Coping was measured using 14 items from the Revised Prenatal Coping Inventory (NuPCI; Hamilton and Lobel 2008) assessing the frequency of coping over the past month on a 5-point scale ranging from 0 (“Never”) to 4 (“Very Often”). Items assessed 4 different coping strategies (Ibrahim et al. 2019): spiritual coping (3 items, e.g., “Prayed that the birth will go well”), positive appraisal (3 items, e.g.,“ Felt that pregnancy has made life better”), planning/preparation (6 items, e.g.,“ Talked to people about what it is like to raise a child”), and avoidant coping (2 items, e.g.,“ Tried not to think about the birth”). The adapted NuPCI demonstrated mixed internal consistency across subscales (α’s range from 0.57 for avoidant coping to 0.85 for spiritual coping). Factor structure of this version of the NuPCI was assessed using confirmatory factor analysis (CFA; Supplemental Fig. 1).

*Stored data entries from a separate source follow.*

Record t := mk {
  controls : gmap string Z;
  player : Entity.t;
  enemies : list Entity.t;
  projectiles : list Entity.t;
  spawn_timer : Z;
  keyboard : bool;
  tick : Z;
  spikerbox : option (SpikerBox.t S)
}.

Definition set_controls (self : t) (v : gmap string Z) : t :=
  {| controls := v; player := player self; enemies := enemies self;
     projectiles := projectiles self; spawn_timer := spawn_timer self;
     keyboard := keyboard self; tick := tick self; spikerbox := spikerbox self |}.

Definition set_keyboard (self : t) (v : bool) : t :=
  {| controls := controls self; player := player self; enemies := enemies self;
     projectiles := projectiles self; spawn_timer := spawn_timer self;
     keyboard := v; tick := tick self; spikerbox := spikerbox self |}.

(** [spawn_enemy]. *)
Definition spawn_enemy (self : t) (frame : Frame) : Outcome t :=
  if Qltb ENEMY_SPAWN_TIME
       (inject_Z (frame_now frame - spawn_timer self) / inject_Z 1000) then
    match Entity.spawn_enemy_random (frame_lane frame) with
    | Some enemy =>
        Running
          {| controls := controls self; player := player self;
             enemies := enemies self ++ [enemy];
             projectiles := projectiles self;
             spawn_timer := frame_now_after frame;
             keyboard := keyboard self; tick := tick self;
             spikerbox := spikerbox self |}
    | None => Raised
    end
  else Running self.

(** The event loop of [process_input_keyboard]. *)
Fixpoint keyboard_events (self : t) (events : list PygameEvent) : Outcome t :=
  match events with
  | [] => Running self
  | QUIT :: _ => Exited
  | KEYDOWN K_ESCAPE :: _ => Exited
  | KEYDOWN K_LEFT :: events =>
      keyboard_events (set_controls self (<[CONTROL_LEFT := 1]> (controls self))) events
  | KEYDOWN K_RIGHT :: events =>
      keyboard_events (set_controls self (<[CONTROL_RIGHT := 1]> (controls self))) events
  | KEYDOWN K_SPACE :: events =>
      keyboard_events (set_controls self (<[CONTROL_SHOOT := 1]> (controls self))) events
  | KEYDOWN K_F10 :: events => keyboard_events (set_keyboard self false) events
  | _ :: events => keyboard_events self events
  end.

Definition process_input_keyboard (self : t) (frame : Frame) : Outcome t :=
  keyboard_events self (frame_events frame).

(** The event loop of [process_input_spikerbox]. *)
Fixpoint spikerbox_events (self : t) (events : list PygameEvent) : Outcome t :=
  match events with
  | [] => Running self
  | QUIT :: _ => Exited
  | KEYDOWN K_ESCAPE :: _ => Exited
  | KEYDOWN K_F10 :: events => spikerbox_events (set_keyboard self true) events
  | _ :: events => spikerbox_events self events
  end.

(** [process_input_spikerbox], called only with a [SpikerBox] at hand; the
    log of what the [SpikerBox] did comes along. *)
Definition process_input_spikerbox (self : t) (box : SpikerBox.t S) (frame : Frame)
  : Outcome (t * list Event) :=
  match spikerbox_events self (frame_events frame) with
  | Running self =>
      let '(controls', box', log) :=
        SpikerBox.process_input box (controls self) (tick self) in
      Running
        ({| controls := controls'; player := player self; enemies := enemies self;
            projectiles := projectiles self; spawn_timer := spawn_timer self;
            keyboard := keyboard self; tick := tick self;
            spikerbox := Some box' |}, log)
  | Exited => Exited
  | Raised => Raised
  end.

Definition process_input (self : t) (keyboard : bool) (frame : Frame)
  : Outcome (t * list Event) :=
  match (if keyboard then None else spikerbox self) with
  | None =>
      match process_input_keyboard self frame with
      | Running self => Running (self, [])
      | Exited => Exited
      | Raised => Raised
      end
  | Some box => process_input_spikerbox self box frame
  end.
Lemma flatten_funding_order_witness :
  flatten [rec_of "d" ["A"; "B"] None; rec_of "e" [] None; rec_of "f" ["C"] None]
  = Ok [mk_funded 0 (Some "d") (mk_ack (Some "A")) (Some "A") None None;
        mk_funded 0 (Some "d") (mk_ack (Some "B")) (Some "A") None None;
        mk_funded 2 (Some "f") (mk_ack (Some "C")) (Some "C") None None] /\
  map f_funding
    [mk_funded 0 (Some "d") (mk_ack (Some "A")) (Some "A") None None;
     mk_funded 0 (Some "d") (mk_ack (Some "B")) (Some "A") None None;
     mk_funded 2 (Some "f") (mk_ack (Some "C")) (Some "C") None None]
  = flat_map pub_funding [rec_of "d" ["A"; "B"] None; rec_of "e" [] None; rec_of "f" ["C"] None].
Proof. split; [reflexivity|]. apply flatten_funding_order. reflexivity. Defined.

Lemma explode_single_nth (df : partition) (i : nat) :
  (forall r, In r df -> List.length (pub_funding r) = 1%nat) ->
  forall x,
    In x (explode_funding
            (filter (fun '(_, r) => Nat.ltb 0 (List.length (pub_funding r)))
                    (enumerate_from i df))) ->
    (i <= x_index x)%nat /\
    nth_error
      (explode_funding
         (filter (fun '(_, r) => Nat.ltb 0 (List.length (pub_funding r)))
                 (enumerate_from i df)))
      (x_index x - i) = Some x.
Proof.
  revert i; induction df as [|r df IH]; intros i Hone x Hx; [contradiction|].
  assert (Hr : List.length (pub_funding r) = 1%nat) by (apply Hone; left; reflexivity).
  destruct (pub_funding r) as [|a [|b l]] eqn:Ef; try (simpl in Hr; lia).
  cbn [enumerate_from filter] in *. rewrite Ef in *.
  change (Nat.ltb 0 (List.length [a])) with true in *. cbn beta iota in *.
  unfold explode_funding in *. cbn [flat_map] in *. rewrite Ef in *.
  cbn [map app] in *. destruct Hx as [<-|Hx].
  - simpl. rewrite Nat.sub_diag. split; [lia|reflexivity].
  - destruct (IH (S i) (fun r' H => Hone r' (or_intror H)) x Hx) as [Hle Hn].
    split; [lia|]. replace (x_index x - i)%nat with (S (x_index x - S i)) by lia.
    exact Hn.
Qed.

(** When every record of the partition has exactly one funding
    acknowledgment, the index alignment of line 50 is harmless: every
    flattened row's [grid_id] is the [grid_id] of its own acknowledgment. *)
Theorem flatten_single_funder_grid_id (df : partition) (rows : list funded_row) :
  (forall r, In r df -> List.length (pub_funding r) = 1%nat) ->
  flatten df = Ok rows ->
  Forall (fun w => f_grid_id w = ack_grid_id (f_funding w)) rows.
Proof.
  intros Hone H. unfold flatten in H. pose proof (add_grid_id_ok _ _ H) as Hr. subst rows.
  apply Forall_map, Forall_forall. intros x Hx. simpl.
  unfold select_funded in Hx.
  destruct (explode_single_nth df 0 Hone x Hx) as [_ Hn].
  rewrite Nat.sub_0_r in Hn. unfold align_on_index.
  rewrite map_map, nth_error_map. unfold select_funded. rewrite Hn. reflexivity.
Qed.

Lemma flatten_single_funder_grid_id_witness :
  (forall r, In r [rec_of "d" ["A"] None; rec_of "e" ["B"] None] ->
     List.length (pub_funding r) = 1%nat) /\
  flatten [rec_of "d" ["A"] None; rec_of "e" ["B"] None]
  = Ok [mk_funded 0 (Some "d") (mk_ack (Some "A")) (Some "A") None None;
        mk_funded 1 (Some "e") (mk_ack (Some "B")) (Some "B") None None] /\
  Forall (fun w => f_grid_id w = ack_grid_id (f_funding w))
    [mk_funded 0 (Some "d") (mk_ack (Some "A")) (Some "A") None None;
     mk_funded 1 (Some "e") (mk_ack (Some "B")) (Some "B") None None].
Proof.
  assert (Hone : forall r, In r [rec_of "d" ["A"] None; rec_of "e" ["B"] None] ->
            List.length (pub_funding r) = 1%nat).
  { intros r [<-|[<-|[]]]; reflexivity. }
  split; [exact Hone|]. split; [reflexivity|].
  apply (flatten_single_funder_grid_id _ _ Hone). reflexivity.
Defined.

(* ------------------------------------------------------------------ *)
(** ** More on the whole extraction *)

Lemma read_loop_ok (read_s3 : string -> result partition) (g : option string)
    (uris : list string) (dfs res : list (list out_row)) :
  read_loop read_s3 g uris dfs = Ok res <->
  exists parts outs,
    Forall2 (fun u p => read_s3 u = Ok p) uris parts /\
    Forall2 (fun p o => process_partition p g = Ok o) parts outs /\
    res = app dfs outs.
Proof.
  revert dfs; induction uris as [|u us IH]; intros dfs; simpl.
  - split.
    + intros H. inversion H; subst. exists [], []. rewrite app_nil_r. auto.
    + intros [parts [outs [H1 [H2 ->]]]]. inversion H1; subst. inversion H2; subst.
      now rewrite app_nil_r.
  - unfold bind at 1. destruct (read_s3 u) as [p|e] eqn:Ep.
    + unfold bind at 1. destruct (process_partition p g) as [o|e] eqn:Eo.
      * rewrite IH. split.
        -- intros [parts [outs [H1 [H2 ->]]]].
           exists (p :: parts), (o :: outs). rewrite <- app_assoc.
           repeat split; constructor; auto.
        -- intros [parts [outs [H1 [H2 ->]]]].
           inversion H1 as [|u' p' us' parts' Hp H1']; subst.
           inversion H2 as [|p'' o' parts'' outs' Ho H2']; subst.
           rewrite Ep in Hp. inversion Hp; subst. rewrite Eo in Ho. inversion Ho; subst.
           exists parts', outs'. rewrite <- app_assoc. auto.
      * split; [discriminate|].
        intros [parts [outs [H1 [H2 _]]]].
        inversion H1 as [|u' p' us' parts' Hp H1']; subst.
        inversion H2 as [|p'' o' parts'' outs' Ho H2']; subst.
        rewrite Ep in Hp. inversion Hp; subst. congruence.
    + split; [discriminate|].
      intros [parts [outs [H1 _]]]. inversion H1; subst. congruence.
Qed.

Subjective Stress was measured using the Revised Prenatal Distress Questionnaire (NuPDQ; Ibrahim and Lobel 2020; Yali and Lobel 1999), and the Pandemic-Related Pregnancy Stress Scale (PREPS; Preis, Mahaffey, & Lobel 2020a, b). The NuPDQ is a 17-item measure assessing whether a respondent is feeling “bothered, upset, or worried” about each stressor (e.g., “changes in weight and body”, “what will happen during labor and delivery”) on a 3-point scale from 0 (“Not at All”) to 2 (“Very Much”). The NuPDQ has strong psychometric properties (Ibrahim and Lobel 2020), including in the current sample (α = 0.81). The PREPS assesses stress related to being pregnant during the COVID-19 pandemic and includes two subscales: 1) preparedness stress (7 items, e.g., “I am concerned that I am not getting enough healthy food or sleep or exercise because of COVID-19 restrictions”) and 2) infection stress (5 items, e.g., “I am worried that I might get COVID-19 when I go to the hospital to deliver”). Responses are on a 5-point scale from 1 (“Very Little”) to 5 (“Very Much”). The PREPS subscales have strong psychometric properties (Preis et al. 2020b) including internal consistency in the current sample (α’s = 0.82 for preparedness stress and 0.85 for infection stress). Z-scores of the NUPDQ and PREPS subscale scores were averaged to create a composite variable of subjective stress.
Objective Stress was measured as a sum of the following variables (range = 0–5): 1) essential worker status (Y/N), 2) “income loss for oneself or for someone on whom the participant depends due to COVID-19” (Y/N), 3) prenatal care appointments cancelled due to pandemic (Y/N), 4) diagnosed or suspected COVID-19 infection (Y/N), and 5) major stressful life event during pregnancy (Y/N). Both diagnosed and suspected cases of COVID-19 infection were included because at the first wave of recruitment (April–May, 2020), COVID-19 testing was not widely available. Among those with diagnosis of COVID-19 infection, n = 24 individuals endorsed being hospitalized as a result.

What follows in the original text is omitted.